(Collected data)

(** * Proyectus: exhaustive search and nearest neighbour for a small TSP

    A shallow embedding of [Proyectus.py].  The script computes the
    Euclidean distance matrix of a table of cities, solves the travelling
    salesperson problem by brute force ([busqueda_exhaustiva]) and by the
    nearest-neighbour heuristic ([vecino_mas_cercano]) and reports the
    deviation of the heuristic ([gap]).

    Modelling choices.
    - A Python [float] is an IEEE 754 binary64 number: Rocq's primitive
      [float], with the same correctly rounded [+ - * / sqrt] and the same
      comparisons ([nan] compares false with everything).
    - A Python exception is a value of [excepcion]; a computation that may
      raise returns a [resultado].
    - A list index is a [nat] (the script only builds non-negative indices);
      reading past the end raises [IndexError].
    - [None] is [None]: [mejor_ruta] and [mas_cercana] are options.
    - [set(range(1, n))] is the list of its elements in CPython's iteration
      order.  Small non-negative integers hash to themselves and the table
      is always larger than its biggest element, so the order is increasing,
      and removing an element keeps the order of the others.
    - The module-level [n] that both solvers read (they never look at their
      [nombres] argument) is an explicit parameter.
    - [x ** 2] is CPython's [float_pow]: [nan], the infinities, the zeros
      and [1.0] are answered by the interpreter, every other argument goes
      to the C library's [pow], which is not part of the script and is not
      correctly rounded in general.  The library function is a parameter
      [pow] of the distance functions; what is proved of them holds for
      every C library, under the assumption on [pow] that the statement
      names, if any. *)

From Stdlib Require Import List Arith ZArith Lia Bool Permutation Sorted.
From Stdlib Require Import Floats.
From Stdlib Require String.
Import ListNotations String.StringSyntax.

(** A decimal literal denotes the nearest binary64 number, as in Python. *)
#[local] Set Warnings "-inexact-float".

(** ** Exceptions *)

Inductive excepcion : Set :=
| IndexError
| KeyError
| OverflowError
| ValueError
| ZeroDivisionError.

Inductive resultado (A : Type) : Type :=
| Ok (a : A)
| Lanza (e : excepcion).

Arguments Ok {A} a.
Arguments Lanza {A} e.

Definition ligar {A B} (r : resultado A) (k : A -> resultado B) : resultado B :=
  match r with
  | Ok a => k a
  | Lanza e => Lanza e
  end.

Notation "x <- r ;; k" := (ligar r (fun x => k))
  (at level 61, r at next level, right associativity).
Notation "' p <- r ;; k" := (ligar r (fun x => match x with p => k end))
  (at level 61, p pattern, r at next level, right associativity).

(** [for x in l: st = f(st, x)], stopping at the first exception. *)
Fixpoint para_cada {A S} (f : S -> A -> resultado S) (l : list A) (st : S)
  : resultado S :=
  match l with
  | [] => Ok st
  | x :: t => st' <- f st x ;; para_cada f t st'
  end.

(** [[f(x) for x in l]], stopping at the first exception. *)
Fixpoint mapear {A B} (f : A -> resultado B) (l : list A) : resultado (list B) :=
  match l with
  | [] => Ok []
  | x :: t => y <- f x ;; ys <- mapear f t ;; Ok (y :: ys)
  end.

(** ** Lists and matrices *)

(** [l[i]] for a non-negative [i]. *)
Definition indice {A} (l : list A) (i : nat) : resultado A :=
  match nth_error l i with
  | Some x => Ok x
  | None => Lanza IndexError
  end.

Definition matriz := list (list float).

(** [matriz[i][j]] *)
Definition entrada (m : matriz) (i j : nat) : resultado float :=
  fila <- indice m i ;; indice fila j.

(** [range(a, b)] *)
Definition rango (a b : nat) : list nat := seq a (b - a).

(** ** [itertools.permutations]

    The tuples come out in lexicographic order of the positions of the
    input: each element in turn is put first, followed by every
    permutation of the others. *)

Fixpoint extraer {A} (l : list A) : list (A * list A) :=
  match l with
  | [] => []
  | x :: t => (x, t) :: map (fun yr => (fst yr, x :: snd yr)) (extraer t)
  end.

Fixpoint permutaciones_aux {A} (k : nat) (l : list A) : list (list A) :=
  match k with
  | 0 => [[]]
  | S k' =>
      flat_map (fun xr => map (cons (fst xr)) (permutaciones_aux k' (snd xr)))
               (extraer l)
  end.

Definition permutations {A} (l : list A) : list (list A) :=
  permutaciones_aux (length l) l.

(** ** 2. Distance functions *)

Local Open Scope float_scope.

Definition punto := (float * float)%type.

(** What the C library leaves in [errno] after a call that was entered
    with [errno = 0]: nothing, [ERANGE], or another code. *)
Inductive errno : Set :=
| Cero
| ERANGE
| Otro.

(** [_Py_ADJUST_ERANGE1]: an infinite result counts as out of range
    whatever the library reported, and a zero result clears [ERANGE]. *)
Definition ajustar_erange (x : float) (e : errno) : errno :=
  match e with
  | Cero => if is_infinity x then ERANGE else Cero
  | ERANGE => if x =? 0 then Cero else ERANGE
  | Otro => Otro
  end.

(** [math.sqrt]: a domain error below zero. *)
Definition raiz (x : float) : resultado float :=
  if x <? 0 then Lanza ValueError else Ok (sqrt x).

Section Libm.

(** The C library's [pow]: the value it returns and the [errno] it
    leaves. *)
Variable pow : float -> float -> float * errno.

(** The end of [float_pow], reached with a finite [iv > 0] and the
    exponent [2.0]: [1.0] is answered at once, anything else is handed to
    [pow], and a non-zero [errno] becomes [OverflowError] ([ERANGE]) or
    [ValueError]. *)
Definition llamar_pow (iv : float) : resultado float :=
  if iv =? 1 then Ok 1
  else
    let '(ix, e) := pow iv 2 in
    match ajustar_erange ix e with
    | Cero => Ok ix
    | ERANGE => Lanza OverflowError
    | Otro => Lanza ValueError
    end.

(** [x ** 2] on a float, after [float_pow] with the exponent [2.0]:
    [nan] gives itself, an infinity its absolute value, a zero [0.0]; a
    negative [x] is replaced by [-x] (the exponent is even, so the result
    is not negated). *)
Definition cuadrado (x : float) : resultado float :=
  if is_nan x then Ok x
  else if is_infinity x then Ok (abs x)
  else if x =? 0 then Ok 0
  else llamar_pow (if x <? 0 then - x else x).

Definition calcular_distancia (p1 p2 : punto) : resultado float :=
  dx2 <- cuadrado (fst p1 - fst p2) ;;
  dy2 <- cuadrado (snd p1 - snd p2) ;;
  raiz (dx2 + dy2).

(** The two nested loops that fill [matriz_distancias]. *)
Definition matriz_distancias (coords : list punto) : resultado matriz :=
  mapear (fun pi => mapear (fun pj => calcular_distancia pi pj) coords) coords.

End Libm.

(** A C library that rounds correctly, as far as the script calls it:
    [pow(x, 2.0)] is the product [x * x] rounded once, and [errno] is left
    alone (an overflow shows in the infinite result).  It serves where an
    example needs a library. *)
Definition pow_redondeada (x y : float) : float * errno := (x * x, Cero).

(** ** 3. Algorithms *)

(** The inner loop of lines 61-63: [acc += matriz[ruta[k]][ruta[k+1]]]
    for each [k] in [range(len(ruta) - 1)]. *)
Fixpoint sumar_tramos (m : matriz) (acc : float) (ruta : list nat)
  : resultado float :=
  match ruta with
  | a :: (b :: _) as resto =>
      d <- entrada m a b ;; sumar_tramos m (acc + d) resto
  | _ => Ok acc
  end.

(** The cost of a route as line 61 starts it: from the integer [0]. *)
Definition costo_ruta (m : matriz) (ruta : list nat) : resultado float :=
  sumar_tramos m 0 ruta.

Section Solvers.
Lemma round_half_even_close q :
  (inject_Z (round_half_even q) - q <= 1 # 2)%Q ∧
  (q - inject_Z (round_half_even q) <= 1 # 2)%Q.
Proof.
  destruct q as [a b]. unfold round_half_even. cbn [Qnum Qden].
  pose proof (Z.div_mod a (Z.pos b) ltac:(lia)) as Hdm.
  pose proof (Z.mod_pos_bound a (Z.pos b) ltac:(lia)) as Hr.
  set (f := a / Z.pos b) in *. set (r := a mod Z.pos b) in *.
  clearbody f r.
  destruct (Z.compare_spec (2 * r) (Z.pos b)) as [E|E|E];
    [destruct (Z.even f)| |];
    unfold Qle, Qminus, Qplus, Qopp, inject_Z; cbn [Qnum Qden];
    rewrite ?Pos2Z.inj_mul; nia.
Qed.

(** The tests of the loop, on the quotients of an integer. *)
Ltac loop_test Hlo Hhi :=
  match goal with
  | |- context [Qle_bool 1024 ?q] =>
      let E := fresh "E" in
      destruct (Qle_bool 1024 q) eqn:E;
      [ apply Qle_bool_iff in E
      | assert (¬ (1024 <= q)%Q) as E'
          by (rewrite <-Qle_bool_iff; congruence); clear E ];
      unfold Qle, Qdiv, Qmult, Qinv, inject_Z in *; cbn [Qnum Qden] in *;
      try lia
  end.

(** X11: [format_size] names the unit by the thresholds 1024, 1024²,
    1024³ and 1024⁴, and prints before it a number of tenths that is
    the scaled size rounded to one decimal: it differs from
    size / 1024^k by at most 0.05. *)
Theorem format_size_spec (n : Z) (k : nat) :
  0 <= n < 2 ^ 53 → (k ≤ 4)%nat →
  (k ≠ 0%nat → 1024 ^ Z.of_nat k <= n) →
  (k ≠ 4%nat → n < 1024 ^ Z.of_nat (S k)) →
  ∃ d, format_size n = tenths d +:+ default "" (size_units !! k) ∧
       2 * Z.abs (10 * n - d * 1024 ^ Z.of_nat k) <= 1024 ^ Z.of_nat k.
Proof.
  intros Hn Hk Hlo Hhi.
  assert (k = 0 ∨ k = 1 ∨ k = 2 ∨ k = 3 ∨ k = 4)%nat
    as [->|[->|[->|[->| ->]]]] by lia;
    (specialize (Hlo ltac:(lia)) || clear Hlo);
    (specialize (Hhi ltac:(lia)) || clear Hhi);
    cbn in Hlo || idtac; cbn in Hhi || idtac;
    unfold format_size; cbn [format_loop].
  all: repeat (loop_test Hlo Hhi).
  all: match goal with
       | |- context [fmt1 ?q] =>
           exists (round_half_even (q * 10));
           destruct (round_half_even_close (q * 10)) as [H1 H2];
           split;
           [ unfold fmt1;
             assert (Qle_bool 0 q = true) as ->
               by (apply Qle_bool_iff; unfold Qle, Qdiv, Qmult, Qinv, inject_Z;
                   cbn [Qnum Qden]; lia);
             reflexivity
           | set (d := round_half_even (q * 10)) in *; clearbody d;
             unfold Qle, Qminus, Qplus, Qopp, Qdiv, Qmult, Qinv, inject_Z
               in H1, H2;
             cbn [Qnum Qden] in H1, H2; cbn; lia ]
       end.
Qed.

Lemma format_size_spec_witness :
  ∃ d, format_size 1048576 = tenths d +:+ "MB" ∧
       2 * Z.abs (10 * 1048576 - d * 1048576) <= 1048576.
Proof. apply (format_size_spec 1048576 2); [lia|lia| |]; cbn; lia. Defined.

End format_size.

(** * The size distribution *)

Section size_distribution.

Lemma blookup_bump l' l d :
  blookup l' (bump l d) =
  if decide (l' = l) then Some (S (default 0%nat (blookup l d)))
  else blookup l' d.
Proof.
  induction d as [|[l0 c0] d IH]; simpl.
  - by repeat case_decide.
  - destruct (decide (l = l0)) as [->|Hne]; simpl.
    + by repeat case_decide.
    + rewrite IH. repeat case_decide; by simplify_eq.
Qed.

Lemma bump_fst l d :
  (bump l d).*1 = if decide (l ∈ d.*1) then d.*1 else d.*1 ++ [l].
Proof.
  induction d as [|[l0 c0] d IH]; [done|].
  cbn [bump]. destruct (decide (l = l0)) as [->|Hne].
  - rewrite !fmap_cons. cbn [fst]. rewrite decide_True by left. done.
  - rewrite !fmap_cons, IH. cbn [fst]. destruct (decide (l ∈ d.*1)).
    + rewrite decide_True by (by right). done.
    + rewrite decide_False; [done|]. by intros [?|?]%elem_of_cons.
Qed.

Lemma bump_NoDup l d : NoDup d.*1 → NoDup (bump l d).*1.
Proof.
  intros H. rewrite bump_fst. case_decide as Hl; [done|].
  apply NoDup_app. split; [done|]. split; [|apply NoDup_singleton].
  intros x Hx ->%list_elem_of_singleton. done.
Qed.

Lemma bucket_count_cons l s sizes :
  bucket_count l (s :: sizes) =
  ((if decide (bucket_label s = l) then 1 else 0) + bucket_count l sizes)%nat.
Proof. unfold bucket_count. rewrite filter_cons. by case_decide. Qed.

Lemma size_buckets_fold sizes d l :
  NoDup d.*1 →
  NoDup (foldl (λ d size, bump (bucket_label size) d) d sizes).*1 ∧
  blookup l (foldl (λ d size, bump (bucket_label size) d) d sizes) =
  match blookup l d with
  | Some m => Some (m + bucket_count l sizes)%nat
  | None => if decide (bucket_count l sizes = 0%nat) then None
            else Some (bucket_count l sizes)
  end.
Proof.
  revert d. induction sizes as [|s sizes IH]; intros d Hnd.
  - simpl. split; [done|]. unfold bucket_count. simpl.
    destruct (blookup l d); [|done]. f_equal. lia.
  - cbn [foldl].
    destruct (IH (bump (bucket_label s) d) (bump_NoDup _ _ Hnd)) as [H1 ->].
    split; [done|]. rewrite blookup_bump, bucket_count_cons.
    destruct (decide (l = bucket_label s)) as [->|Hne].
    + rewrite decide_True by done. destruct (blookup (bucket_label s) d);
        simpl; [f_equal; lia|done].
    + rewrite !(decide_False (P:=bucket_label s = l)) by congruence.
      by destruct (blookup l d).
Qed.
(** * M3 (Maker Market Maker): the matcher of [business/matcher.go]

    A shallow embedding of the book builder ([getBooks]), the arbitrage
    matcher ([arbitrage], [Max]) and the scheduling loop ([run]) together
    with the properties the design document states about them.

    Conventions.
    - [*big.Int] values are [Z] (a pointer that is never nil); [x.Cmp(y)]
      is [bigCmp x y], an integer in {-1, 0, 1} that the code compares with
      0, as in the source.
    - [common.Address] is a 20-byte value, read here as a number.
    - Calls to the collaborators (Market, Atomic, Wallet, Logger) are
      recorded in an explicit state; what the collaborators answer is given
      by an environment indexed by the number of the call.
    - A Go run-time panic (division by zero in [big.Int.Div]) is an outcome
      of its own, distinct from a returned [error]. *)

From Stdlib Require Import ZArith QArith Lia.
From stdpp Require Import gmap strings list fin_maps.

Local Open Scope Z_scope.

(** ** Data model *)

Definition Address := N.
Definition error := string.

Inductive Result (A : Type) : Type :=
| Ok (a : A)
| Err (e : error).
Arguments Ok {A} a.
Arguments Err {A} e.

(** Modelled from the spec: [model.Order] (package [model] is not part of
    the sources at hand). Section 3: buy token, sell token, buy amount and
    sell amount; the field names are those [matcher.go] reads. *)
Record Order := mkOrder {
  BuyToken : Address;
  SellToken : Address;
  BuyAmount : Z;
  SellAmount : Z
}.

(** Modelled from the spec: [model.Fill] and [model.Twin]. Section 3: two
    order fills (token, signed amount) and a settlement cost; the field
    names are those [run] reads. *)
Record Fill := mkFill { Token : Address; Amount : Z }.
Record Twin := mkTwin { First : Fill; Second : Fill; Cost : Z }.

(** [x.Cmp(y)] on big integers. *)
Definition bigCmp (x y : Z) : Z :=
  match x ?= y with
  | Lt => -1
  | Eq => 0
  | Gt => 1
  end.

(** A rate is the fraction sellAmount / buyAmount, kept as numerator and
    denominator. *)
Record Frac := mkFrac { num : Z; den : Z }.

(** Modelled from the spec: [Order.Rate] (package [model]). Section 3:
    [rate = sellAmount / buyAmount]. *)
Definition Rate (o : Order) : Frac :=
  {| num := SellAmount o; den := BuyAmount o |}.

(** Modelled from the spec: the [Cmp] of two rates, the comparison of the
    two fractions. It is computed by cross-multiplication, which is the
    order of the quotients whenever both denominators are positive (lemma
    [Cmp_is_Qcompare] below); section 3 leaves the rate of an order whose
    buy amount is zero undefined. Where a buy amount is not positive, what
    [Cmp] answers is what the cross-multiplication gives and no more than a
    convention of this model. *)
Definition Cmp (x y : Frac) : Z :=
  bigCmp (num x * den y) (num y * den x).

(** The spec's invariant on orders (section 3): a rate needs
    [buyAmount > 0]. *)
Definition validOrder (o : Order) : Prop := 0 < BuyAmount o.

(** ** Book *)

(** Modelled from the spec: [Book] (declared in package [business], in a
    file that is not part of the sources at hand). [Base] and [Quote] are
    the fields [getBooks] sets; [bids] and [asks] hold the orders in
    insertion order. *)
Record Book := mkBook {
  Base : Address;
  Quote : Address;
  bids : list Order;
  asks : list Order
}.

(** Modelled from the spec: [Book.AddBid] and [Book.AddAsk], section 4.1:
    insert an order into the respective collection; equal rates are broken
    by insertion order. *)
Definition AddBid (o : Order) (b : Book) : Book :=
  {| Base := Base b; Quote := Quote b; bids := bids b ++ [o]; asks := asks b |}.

ASSIGNMENT>
Using the data above, transcribe the lines that run from the line with "unfold Qle, Qdiv, Qmult, Qinv, inject_Z in" to the line with "(k ≠ 0%nat → 1024 ^ Z.of_nat k <= n) →", both ends kept, and output nothing else.

OUTPUT>
      unfold Qle, Qdiv, Qmult, Qinv, inject_Z in *; cbn [Qnum Qden] in *;
      try lia
  end.

(** X11: [format_size] names the unit by the thresholds 1024, 1024²,
    1024³ and 1024⁴, and prints before it a number of tenths that is
    the scaled size rounded to one decimal: it differs from
    size / 1024^k by at most 0.05. *)
Theorem format_size_spec (n : Z) (k : nat) :
  0 <= n < 2 ^ 53 → (k ≤ 4)%nat →
  (k ≠ 0%nat → 1024 ^ Z.of_nat k <= n) →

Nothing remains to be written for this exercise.